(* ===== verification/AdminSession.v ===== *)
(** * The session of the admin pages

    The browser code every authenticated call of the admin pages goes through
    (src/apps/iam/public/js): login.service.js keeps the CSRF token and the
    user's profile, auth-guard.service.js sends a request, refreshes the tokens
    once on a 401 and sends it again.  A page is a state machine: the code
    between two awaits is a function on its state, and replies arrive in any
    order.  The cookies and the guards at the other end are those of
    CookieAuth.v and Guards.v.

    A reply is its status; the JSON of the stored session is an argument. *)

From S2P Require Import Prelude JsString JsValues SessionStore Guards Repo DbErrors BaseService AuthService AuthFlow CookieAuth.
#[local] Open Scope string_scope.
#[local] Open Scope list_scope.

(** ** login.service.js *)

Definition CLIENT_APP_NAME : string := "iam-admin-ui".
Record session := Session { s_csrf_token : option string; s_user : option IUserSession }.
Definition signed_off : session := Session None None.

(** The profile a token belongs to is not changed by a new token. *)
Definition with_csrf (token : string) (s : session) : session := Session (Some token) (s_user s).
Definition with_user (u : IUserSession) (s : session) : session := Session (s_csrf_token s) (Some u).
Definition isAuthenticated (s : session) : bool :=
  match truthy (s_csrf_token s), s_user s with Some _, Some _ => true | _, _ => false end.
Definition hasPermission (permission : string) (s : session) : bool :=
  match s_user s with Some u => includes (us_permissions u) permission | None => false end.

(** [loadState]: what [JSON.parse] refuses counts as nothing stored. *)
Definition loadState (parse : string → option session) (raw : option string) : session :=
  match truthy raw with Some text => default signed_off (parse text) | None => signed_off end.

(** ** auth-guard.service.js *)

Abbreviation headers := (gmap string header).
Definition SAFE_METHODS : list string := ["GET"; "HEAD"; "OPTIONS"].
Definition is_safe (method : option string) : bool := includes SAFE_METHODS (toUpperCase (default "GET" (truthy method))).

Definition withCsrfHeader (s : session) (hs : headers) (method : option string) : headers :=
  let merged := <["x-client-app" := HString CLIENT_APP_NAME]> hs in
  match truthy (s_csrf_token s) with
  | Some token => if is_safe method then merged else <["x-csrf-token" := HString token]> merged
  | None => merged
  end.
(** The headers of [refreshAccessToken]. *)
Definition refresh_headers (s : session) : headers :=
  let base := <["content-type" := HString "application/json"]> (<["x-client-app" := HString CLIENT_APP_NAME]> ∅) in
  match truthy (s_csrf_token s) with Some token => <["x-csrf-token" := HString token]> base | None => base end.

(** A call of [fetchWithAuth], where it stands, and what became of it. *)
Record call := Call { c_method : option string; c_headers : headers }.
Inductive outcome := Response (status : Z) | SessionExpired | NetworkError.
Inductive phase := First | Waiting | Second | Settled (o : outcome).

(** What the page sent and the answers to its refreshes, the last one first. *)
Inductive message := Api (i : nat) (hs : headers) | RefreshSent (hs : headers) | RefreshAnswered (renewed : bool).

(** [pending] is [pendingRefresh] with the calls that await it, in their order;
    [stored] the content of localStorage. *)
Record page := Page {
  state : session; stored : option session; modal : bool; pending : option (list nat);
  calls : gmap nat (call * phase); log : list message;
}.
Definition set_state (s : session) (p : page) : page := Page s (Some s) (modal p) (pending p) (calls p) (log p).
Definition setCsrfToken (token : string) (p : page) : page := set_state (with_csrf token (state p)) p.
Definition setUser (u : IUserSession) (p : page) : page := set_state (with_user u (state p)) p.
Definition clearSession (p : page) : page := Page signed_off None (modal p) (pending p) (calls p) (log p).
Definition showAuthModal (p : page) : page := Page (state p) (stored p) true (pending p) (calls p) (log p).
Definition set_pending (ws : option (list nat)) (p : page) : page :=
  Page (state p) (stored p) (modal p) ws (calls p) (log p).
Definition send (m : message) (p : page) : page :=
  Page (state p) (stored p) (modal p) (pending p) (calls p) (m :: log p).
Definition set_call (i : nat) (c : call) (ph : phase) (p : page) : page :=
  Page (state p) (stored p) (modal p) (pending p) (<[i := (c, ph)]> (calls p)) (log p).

==

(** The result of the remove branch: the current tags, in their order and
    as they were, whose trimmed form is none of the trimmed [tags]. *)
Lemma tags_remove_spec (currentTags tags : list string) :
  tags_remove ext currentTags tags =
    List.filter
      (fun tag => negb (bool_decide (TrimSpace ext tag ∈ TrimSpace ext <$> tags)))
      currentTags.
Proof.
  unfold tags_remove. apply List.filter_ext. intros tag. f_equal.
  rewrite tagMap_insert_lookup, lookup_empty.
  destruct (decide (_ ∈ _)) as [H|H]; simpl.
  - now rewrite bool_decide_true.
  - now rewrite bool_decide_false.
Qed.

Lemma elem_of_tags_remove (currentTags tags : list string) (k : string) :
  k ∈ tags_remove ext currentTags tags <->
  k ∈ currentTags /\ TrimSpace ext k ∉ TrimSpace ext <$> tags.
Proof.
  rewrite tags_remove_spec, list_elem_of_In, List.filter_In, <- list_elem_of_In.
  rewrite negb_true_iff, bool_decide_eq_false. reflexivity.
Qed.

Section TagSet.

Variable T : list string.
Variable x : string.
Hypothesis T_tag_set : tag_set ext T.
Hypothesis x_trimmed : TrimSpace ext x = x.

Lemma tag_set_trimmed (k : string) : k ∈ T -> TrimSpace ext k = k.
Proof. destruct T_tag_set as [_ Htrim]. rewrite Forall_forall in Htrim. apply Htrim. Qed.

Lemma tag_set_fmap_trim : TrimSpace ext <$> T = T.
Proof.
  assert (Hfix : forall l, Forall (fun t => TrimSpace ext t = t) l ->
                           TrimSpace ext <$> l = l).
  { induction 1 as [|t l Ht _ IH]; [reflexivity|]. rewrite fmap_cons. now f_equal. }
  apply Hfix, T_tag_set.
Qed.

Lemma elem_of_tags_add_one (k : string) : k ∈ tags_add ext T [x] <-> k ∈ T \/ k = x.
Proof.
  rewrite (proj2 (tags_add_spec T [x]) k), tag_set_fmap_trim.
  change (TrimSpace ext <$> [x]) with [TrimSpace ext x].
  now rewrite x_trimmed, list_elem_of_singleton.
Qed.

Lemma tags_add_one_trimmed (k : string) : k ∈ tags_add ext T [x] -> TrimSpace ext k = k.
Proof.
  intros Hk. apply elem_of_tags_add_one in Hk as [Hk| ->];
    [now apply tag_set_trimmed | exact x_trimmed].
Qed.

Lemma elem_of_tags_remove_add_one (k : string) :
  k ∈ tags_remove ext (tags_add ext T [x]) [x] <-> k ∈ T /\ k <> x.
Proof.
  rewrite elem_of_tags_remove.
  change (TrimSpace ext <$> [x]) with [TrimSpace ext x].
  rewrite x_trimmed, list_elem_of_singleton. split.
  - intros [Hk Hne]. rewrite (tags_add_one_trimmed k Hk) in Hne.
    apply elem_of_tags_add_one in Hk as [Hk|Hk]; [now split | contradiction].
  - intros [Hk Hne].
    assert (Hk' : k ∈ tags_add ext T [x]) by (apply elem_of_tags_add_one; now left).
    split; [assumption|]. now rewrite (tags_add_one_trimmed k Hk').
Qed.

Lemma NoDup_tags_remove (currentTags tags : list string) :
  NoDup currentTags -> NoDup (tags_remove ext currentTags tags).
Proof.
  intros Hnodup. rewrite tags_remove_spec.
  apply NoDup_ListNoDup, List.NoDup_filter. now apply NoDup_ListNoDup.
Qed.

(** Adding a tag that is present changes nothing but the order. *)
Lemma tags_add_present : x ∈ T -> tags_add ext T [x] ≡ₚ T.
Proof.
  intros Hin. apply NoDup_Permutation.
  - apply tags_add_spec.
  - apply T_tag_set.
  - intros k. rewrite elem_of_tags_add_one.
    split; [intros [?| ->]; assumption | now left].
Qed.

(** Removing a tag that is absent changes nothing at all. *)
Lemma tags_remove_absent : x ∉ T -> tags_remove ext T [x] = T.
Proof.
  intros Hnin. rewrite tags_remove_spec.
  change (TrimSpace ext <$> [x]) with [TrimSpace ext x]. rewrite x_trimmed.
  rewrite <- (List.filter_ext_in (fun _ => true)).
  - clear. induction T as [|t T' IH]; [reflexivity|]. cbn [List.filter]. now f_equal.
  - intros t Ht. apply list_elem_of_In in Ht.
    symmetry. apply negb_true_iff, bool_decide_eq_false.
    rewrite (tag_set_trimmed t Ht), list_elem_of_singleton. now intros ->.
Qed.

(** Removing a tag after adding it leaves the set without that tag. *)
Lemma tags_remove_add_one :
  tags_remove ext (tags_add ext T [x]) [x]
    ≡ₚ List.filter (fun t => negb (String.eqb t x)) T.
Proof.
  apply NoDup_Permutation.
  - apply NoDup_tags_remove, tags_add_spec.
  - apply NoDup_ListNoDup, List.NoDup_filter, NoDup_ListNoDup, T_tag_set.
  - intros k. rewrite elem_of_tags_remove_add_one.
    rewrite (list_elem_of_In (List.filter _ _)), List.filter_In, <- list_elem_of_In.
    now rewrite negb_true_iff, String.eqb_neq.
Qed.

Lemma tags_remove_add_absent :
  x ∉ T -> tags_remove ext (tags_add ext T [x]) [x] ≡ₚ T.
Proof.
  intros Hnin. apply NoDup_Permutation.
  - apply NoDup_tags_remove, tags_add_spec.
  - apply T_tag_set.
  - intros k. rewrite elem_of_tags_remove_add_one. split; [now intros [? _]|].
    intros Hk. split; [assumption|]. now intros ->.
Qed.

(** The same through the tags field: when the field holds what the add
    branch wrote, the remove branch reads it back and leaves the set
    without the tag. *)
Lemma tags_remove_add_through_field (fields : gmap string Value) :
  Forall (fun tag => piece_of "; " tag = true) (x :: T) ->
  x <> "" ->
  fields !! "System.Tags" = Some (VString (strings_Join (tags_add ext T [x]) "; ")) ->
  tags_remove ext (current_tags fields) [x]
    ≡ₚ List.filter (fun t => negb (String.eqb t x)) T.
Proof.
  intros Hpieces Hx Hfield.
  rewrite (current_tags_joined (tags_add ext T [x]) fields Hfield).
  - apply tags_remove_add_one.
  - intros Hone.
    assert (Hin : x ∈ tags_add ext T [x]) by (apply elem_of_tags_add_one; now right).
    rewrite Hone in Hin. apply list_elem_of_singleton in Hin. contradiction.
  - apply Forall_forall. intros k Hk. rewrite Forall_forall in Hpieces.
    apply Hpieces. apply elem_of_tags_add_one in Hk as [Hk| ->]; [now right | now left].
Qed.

...

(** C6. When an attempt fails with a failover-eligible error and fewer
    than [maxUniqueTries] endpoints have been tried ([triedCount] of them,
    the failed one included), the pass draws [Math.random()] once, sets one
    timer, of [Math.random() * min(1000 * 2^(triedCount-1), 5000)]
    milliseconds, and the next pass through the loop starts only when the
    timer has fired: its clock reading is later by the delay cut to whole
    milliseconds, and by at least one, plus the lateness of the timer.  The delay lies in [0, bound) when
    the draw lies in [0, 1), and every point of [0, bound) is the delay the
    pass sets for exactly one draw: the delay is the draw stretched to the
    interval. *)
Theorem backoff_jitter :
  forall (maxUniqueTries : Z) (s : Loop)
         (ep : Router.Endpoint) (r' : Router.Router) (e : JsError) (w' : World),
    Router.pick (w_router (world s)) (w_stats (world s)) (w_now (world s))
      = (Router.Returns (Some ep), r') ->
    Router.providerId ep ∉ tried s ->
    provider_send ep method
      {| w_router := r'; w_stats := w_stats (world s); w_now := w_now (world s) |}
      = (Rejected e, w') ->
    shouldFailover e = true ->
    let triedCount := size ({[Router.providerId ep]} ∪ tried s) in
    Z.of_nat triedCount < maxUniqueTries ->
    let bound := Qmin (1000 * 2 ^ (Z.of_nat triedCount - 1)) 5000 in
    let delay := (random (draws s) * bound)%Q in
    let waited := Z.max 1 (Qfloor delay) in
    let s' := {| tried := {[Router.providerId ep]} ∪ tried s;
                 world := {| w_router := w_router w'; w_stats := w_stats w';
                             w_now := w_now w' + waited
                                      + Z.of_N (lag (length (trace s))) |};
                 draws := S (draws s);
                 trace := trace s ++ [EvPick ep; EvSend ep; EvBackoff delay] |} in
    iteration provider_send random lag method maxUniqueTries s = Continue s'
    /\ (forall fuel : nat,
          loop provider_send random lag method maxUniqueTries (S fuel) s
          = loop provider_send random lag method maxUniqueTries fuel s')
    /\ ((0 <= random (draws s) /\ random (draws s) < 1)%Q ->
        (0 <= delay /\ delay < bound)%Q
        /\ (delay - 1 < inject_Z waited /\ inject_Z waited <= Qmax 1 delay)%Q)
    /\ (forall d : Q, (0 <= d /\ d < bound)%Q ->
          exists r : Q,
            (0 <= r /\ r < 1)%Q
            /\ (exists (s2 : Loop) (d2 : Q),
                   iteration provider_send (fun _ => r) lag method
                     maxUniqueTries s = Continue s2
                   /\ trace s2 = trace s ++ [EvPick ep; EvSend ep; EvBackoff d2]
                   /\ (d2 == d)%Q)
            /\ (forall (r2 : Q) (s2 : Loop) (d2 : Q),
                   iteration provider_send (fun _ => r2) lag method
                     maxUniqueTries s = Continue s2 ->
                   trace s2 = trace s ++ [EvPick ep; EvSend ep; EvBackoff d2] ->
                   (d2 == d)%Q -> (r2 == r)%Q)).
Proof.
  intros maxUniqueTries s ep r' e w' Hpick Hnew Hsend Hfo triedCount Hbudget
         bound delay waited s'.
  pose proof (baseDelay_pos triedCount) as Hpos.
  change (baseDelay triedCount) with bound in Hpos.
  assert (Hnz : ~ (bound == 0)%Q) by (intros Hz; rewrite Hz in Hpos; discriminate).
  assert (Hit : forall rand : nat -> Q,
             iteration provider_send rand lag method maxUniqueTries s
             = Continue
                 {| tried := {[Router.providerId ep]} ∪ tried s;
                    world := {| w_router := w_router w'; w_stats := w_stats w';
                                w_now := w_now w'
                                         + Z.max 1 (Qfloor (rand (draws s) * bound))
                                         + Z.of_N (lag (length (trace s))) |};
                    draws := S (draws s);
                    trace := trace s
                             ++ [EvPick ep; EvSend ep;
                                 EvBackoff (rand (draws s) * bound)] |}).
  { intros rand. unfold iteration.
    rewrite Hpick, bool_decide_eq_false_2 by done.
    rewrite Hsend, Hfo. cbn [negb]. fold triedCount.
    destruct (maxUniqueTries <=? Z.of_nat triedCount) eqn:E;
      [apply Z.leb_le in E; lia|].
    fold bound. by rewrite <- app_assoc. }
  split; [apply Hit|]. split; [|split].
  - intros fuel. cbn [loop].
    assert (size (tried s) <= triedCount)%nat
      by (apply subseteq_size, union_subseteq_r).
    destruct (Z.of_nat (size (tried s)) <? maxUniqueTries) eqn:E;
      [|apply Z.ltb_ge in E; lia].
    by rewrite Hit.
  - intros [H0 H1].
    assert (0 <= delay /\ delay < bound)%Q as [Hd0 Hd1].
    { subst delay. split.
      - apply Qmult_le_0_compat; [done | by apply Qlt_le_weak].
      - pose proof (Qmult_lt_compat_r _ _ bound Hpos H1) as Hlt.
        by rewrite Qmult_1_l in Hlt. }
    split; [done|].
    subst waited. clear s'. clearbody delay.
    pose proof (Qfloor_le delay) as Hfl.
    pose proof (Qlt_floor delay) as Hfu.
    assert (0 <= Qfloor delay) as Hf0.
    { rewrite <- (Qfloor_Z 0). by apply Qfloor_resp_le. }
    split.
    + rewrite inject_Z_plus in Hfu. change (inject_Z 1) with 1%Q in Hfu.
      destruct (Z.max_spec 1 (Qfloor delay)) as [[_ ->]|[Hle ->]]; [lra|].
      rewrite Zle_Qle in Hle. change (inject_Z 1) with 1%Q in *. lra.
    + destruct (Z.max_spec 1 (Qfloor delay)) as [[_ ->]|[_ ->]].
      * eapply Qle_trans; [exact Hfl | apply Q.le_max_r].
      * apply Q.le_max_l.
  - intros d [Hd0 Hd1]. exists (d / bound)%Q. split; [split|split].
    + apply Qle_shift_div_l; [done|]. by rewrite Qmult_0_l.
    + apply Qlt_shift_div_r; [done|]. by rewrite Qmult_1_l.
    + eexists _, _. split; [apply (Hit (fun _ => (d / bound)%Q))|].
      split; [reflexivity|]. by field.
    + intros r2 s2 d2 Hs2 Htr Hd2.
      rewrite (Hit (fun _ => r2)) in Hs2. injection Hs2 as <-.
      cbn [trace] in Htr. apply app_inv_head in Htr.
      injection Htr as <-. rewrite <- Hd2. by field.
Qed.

Exercise requirements:
Repeat, character for character, the lines of the material above from the line with "are those of" through the line with "A reply is its".

Result for this exercise:
    order.  The cookies and the guards at the other end are those of
    CookieAuth.v and Guards.v.

    A reply is its status; the JSON of the stored session is an argument. *)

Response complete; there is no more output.